There are two main categories of burn surgery: acute and reconstructive. Acute burn care occurs immediately after the injury. Complex burns often require consultation with plastic surgeons, who assist with the inpatient and outpatient management of these cases. Large burns, or burns of critical body areas, should be treated at a verified burn center, such as the Trauma Burn Center here at the University of Michigan. Many smaller burns can be treated with outpatient options. Some patients may need reconstructive burn surgery after the initial burn wounds have healed. This type of care is usually provided by a plastic surgeon. The goals of reconstructive burn surgery are to improve both the function and the cosmetic appearance of burn scars. This involves altering scar tissue, with both non-operative and operative treatment.
What are the benefits of reconstructive burn surgery?

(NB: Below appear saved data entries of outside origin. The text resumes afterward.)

(** * leveelogic: cross-section geometry, landmark registry, phreatic line
      and berm construction

    A shallow embedding of [leveelogic/deltares/dstability.py],
    [leveelogic/deltares/algorithms/algorithm_phreatic_line.py] and
    [leveelogic/deltares/algorithms/algorithm_berm_wsbd.py].

    Conventions of the embedding:
    - a Python [float] that is a coordinate of the geometry is a rational
      [Q], compared with [Qeq_bool], [Qle_bool] (Python's [==], [<=]);
      rounding error of binary floating point is not modelled: sums,
      products and quotients are exact, so that a statement about the
      value of an arithmetic result is a statement about the exact value,
      while a statement that rests on comparisons of stored coordinates, on
      the order of the steps or on the exception raised is a statement
      about the program as it runs;
    - the model holds the layers of one stage: [Layers] stands for the
      layers that [z_at] reads (first scenario, first stage) and for the
      layers of the current stage alike;
    - a [float] that the source tests with [isnan] (waternet creator
      settings, landmark coordinates) is a [pyfloat], [NaN] or a number;
    - an exception is a value of [exn]; code that can raise returns a
      [pyresult];
    - objects that are deep-copied and mutated ([DStability]) live in a
      store ([heap]) and are handled through references. *)

From Stdlib Require Import QArith Qround Qabs Lqa List String Bool ZArith Lia.
From Stdlib Require Import Sorted Permutation DecimalString SetoidList.
From stdpp Require Import gmap.
Import ListNotations.
Local Open Scope Q_scope.

(** ** Floats and comparisons *)

Inductive pyfloat :=
| NaN
| Num (q : Q).

Definition isnan (f : pyfloat) : bool :=
  match f with NaN => true | Num _ => false end.

Definition Qlt_bool (a b : Q) : bool := negb (Qle_bool b a).

(** Arithmetic of floats: [NaN] is absorbing, comparisons with [NaN] are
    false. *)
Definition flift2 (op : Q -> Q -> Q) (a b : pyfloat) : pyfloat :=
  match a, b with
  | Num x, Num y => Num (op x y)
  | _, _ => NaN
  end.

Definition fadd := flift2 Qplus.
Definition fsub := flift2 Qminus.
Definition fmul := flift2 Qmult.

Definition fcmp (c : Q -> Q -> bool) (a b : pyfloat) : bool :=
  match a, b with
  | Num x, Num y => c x y
  | _, _ => false
  end.

Definition flt := fcmp Qlt_bool.
Definition fle := fcmp Qle_bool.
Definition fgt (a b : pyfloat) := flt b a.

(** [round(x, 3)]: the nearest multiple of 1/1000 of the exact value, ties
    to the even one. The program rounds the binary double, which seldom
    stands at a tie (0.0025 is stored above it and rounds to 0.003): at and
    next to the decimal ties the two can differ. *)
Definition round_half_even (q : Q) : Z :=
  let f := Qfloor q in
  match Qcompare (q - inject_Z f) (1 # 2) with
  | Lt => f
  | Gt => (f + 1)%Z
  | Eq => if Z.even f then f else (f + 1)%Z
  end.

Definition round3 (q : Q) : Q := Qred (Qmake (round_half_even (q * 1000)) 1000).

(** ** Points and polylines: [(x, z)] tuples *)

Definition Point : Type := Q * Q.

Definition point_eqb (p q : Point) : bool :=
  Qeq_bool (fst p) (fst q) && Qeq_bool (snd p) (snd q).

Definition round_point (p : Point) : Point := (round3 (fst p), round3 (snd p)).

(** [p in l] for a list of tuples. *)
Definition point_in (p : Point) (l : list Point) : bool := existsb (point_eqb p) l.

(** ** Exceptions *)

Inductive message :=
| Msg (s : string)
| MsgFloat (before : string) (value : Q) (after : string).

Inductive exn :=
| AlgorithmInputCheckError (m : message)
| AlgorithmExecutionError (m : message)
| ValueError (m : message)
| AttributeError (type_name attribute : string)
| TypeError (m : message)
| IndexError (m : message)
| ZeroDivisionError
| NotImplementedError.

Inductive pyresult (A : Type) :=
| Ok (a : A)
| Raise (e : exn).

Arguments Ok {A} a.
Arguments Raise {A} e.

Definition bind {A B : Type} (m : pyresult A) (k : A -> pyresult B) : pyresult B :=
  match m with
  | Ok a => k a
  | Raise e => Raise e
  end.

Notation "'let*' x ':=' m 'in' k" := (bind m (fun x => k))
  (at level 10, x pattern, m at level 100, k at level 200).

Surgery will not be able to remove a patient’s burn scars entirely, but it will help improve basic functions and make scars less noticeable. Scarring can limit the normal motion of the neck, shoulder, hands, or legs. Often surgery to help release this contracture can help a patient regain range of motion. Facial scarring that leads to problems with the eyelids, lips, nose, or hair loss can also be helped with reconstructive burn surgery. Scars that are abnormally thick, wide, or discolored might also be improved by a variety of operative and non-operative methods.
What are the options for reconstructive burn treatment?
Non-operative therapies might involve scar massage, application of pressure garments, or other topical therapies. Occupational therapist at the University of Michigan can help fit patients with pressure garments. The team includes specialty hand therapists who help with rehabilitation of hand burns and scars. Surgical options consist mainly of scar release procedures. The tight scar tissue is released and the open area closed by a plastic surgeon.
If you need reconstructive burn treatment
1) To provide a complete medical history, including information about previous surgical procedures; past and present medical conditions; and any medications or herbal supplements you are taking. 2) Your surgeon to conduct a complete physical examination. 3) To discuss possible risks and complications of the procedure.